Over the past few years, Medicare has moved to cover two new services -- advanced care planning and chronic care management -- that have been hailed by patient advocates as innovative and necessary.
But recent analysis of claims on the athenahealth network finds that few practices are actually billing for either service.
“That surprised us," says Josh Gray, vice president of research at athenahealth. “There's real money here just sitting on the table, but almost no one seems interested in cashing in."
Although it's most closely associated with older patients, advance care planning (ACP) refers to end-of-life care for people of any age. In 2016, Medicare introduced CPT codes 99497 and 99498 for the service, which is well-regarded by patients -- a 2015 Kaiser Family Foundation survey found that 89 percent of survey respondents said doctors should discuss end-of-life care issues with their patients.
Chronic care management allows providers to bill for reimbursement when caring for patients with multiple chronic conditions, using code 99490, which rolled out in 2015.
Previous athenahealth research found that in the early going, few clinicians were using the codes. Now, recent athenahealth analysis, which considered Medicare claims data from 1,100 primary care practices between early 2015 and mid-June of this year, shows that uptake accelerated but has since leveled off.
“Most practices that are billing for these services started to do so within the first few months of the codes' being offered," says Gray. “But since then, the adoption rate has dropped off considerably. Most of the claims we see are coming from relatively few providers."
During the second quarter of 2017, Gray notes, just 17 percent of primary care practices filed claims for ACP, and only 10 percent billed for CCM. “What I'd like to know is, what's holding providers back?"
To be sure, practices face typical barriers any time they have the opportunity to provide a new service. One clinic might find the billing process too complicated, while another might not want to contend with limitations on use or be concerned about the lack of research around reported benefits.
And then there's the challenge of finding space in the workflow: CCM offers clinics at least $43 per month for each patient to whom they provide ongoing care-coordination services, and reimbursement for ACP is $75 or more, but payments on their own don't always convince practice managers that implementation is worth their time.
“We're billing for chronic care management, and overall I'd say it's been an asset to our practice, but we're not quite there with advance care planning," says Thomas Wiggins, M.D., owner of Medical Park Family Care in Anchorage, Alaska.

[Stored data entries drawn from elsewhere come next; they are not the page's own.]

(* ===== verification/StoreSessions.v ===== *)
(** Worker sessions ([internal/store/sessions.go], [heartbeat.go], the session
    part of [recovery.go], [validateWorkerConfiguration] of [workers.go]):
    registration and take-over of a session, and heartbeats. *)

From S2P Require Import Prelude Strings Protocol Control SpecJob Store StoreLeases StoreRecovery.
Open Scope Z_scope.

Definition validateWorkerConfiguration (r : Resources) (slots : Z) (labels : gmap string string)
  : result StoreError unit :=
  if (CPUMillis r <? 1) || (1024000 <? CPUMillis r) || (MemoryMiB r <? 1) || (16777216 <? MemoryMiB r)
     || (ScratchMiB r <? 1) || (1073741824 <? ScratchMiB r) || (slots <? 1) || (1000 <? slots)
     || (64 <? base.size labels)%nat then Err ErrInvalid
  else if negb (bool_decide (labels !! "os"%string = Some "linux"%string))
       || (negb (bool_decide (labels !! "architecture"%string = Some "amd64"%string))
           && negb (bool_decide (labels !! "architecture"%string = Some "arm64"%string))) then Err ErrInvalid
  else if existsb (fun '(key, value) =>
         negb (namePattern key) || (str_len value =? 0)%N || (256 <? str_len value)%N
         || negb (utf8_valid (str_bytes value)) || existsb is_control (chars (str_bytes value)))
         (map_to_list labels) then Err ErrInvalid
  else Ok tt.

Definition known_capabilities : list string :=
  ["docker.v1"; "cpu.hard"; "memory.hard"; "pids.hard"; "scratch.soft"; "scratch.quota"].

Fixpoint check_capabilities (caps l : list string) : bool :=
  match l with
  | [] => true
  | c :: rest =>
      negb (bool_decide (c ∈ caps)) && bool_decide (c ∈ known_capabilities) && check_capabilities (c :: caps) rest
  end.
(* ===== verification/StoreWorkRun.v ===== *)
(** Leases, phases, completions and assignments as changes of the ledger. *)

From S2P Require Import Prelude Strings Protocol SpecJob Store StoreLeases StoreRecovery.
From S2P Require Import StoreSessions StoreAcquire StoreComplete Ledger LedgerFacts StoreRun.
Open Scope Z_scope.

Section Work.
Context `{GoLib}.

(** * Authority *)

Lemma active_is_current c id a :
  sound c -> attempts c !! id = Some a -> active (at_state a) = true ->
  current_session c (at_worker a) (at_session a).
Proof.
  intros Hs Ha Hact. destruct (s_attempts _ Hs _ _ Ha) as (_ & _ & (s & Hse & Hsw & Hsf) & _).
  destruct (s_sessions _ Hs _ _ Hse (Hsf Hact)) as (w & Hw & Hc). rewrite Hsw in Hw. exists w, s. split_and!; auto.
Qed.

(** The row behind a locked attempt that is active, and its job's. *)
Lemma locked_rows l c a :
  a ∈ l -> a = la_authority ((lockLeaseBatch l c).2 (AttemptID a)) ->
  active (la_state ((lockLeaseBatch l c).2 (AttemptID a))) = true ->
  exists r, attempts c !! AttemptID a = Some r /\ a = row_authority (AttemptID a) r
    /\ (lockLeaseBatch l c).2 (AttemptID a)
       = {| la_authority := row_authority (AttemptID a) r; la_state := at_state r;
            la_expires := at_lease r; la_phase := at_phase r |}.
Proof.
  intros Hin. cbn. destruct (attempts c !! AttemptID a) as [r|]; [|done].
  destruct (_ && _); [cbn|done]. intros Ha _. by exists r.
Qed.

Lemma locked_job l c a j :
  a ∈ l -> jobs c !! JobID a = Some j ->
  (lockLeaseBatch l c).1 (JobID a) = {| lj_current := jb_current j; lj_cancelled := jb_cancel j |}.
Proof. intros Hin Hj. cbn. rewrite Hj, bool_decide_true; [done|]. by apply list_elem_of_fmap_2. Qed.

Definition renewable (c : Core) (now : Z) (a : Authority) (r : AttemptRow) : Prop :=
  attempts c !! AttemptID a = Some r /\ a = row_authority (AttemptID a) r
  /\ exists j, jobs c !! at_job r = Some j /\ live c now (AttemptID a) j r /\ jb_cancel j = false /\ now < at_phase r.

Lemma leaseDecision_Accepted a job attempt now :
  leaseDecision a job attempt now = Decision_.Accepted ->
  a = la_authority attempt /\ active (la_state attempt) = true /\ lj_current job = Some (AttemptID a)
  /\ now < la_expires attempt /\ lj_cancelled job = false /\ now < la_phase attempt.
Proof.
  unfold leaseDecision. destruct (negb (bool_decide (a = la_authority attempt))) eqn:E1; [done|].
  destruct (negb (active _)) eqn:E2; [done|]. destruct (_ || _) eqn:E3; [done|].
  destruct (lj_cancelled job || _) eqn:E4; [done|]. bools. naive_solver.
Qed.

He and his team have run the numbers, Wiggins says, “and the time we'd have to spend meeting Medicare's guidelines is too much considering what we'd get in return."
Willamette Heart and Family Services in McMinnville, Oregon, has also come to embrace chronic care management by partnering with CareSync, a member of athenahealth's More Disruption Please program, to automate CCM tasks.
But the practice remains lukewarm about billing for ACP. “It's not that we don't offer advance care planning," says practice manager Sarah Hurty. “It's just that we have so many other things going on, we haven't incorporated it into our regular processes."
The holdup, Hurty explains, has mostly to do with the sensitive nature of the advance care discussion. “You can't just have anyone do it; it has to be a physician or another professional who's been trained to have that talk."
For clinicians in her practice, she says, that training has yet to happen, mainly because they're not sure how to fit ACP into their workflow. “So right now our physicians do it only when the patient asks, or in cases where advance care planning is obviously needed."
Plan for planning
The on-demand approach to advance care planning is certainly better than having no approach at all, says Judi Lund Person, vice president of Regulatory and Compliance for the National Hospice and Palliative Care Organization. Still, she says, practices can do better, and she's convinced that Medicare's new incentives will spur greater adoption. “I can't see any reason not to jump on this now."
Providers can go to organizations like the NHPCO with any questions they have about end-of-life conversations, Person says. She also suggests visiting online resources like the non-profit VITALtalk, and asking community hospices for training and advice.
“I've looked at the coding for ACP, and I don't think the requirements are the real issue," Person says. “I think it's more about providers being nervous — and they don't realize their patients are actually willing to talk about it."
Willamette Heart's Hurty says her practice will pursue such training eventually. She's also considering making ACP an optional component of annual wellness visits. “We'll probably put a question on the intake paperwork like, 'Are you interested in setting up a plan in case you have an accident and can't make decisions about your own care?' "
Language like that would initiate the ACP conversation and open the door to a new stream of revenue, Hurty predicts. “And I also think it would make the process less awkward," she says. “We wouldn't feel like we're telling them they need to prepare to die."
Chris Hayhurst is a writer based in Northampton, Massachusetts.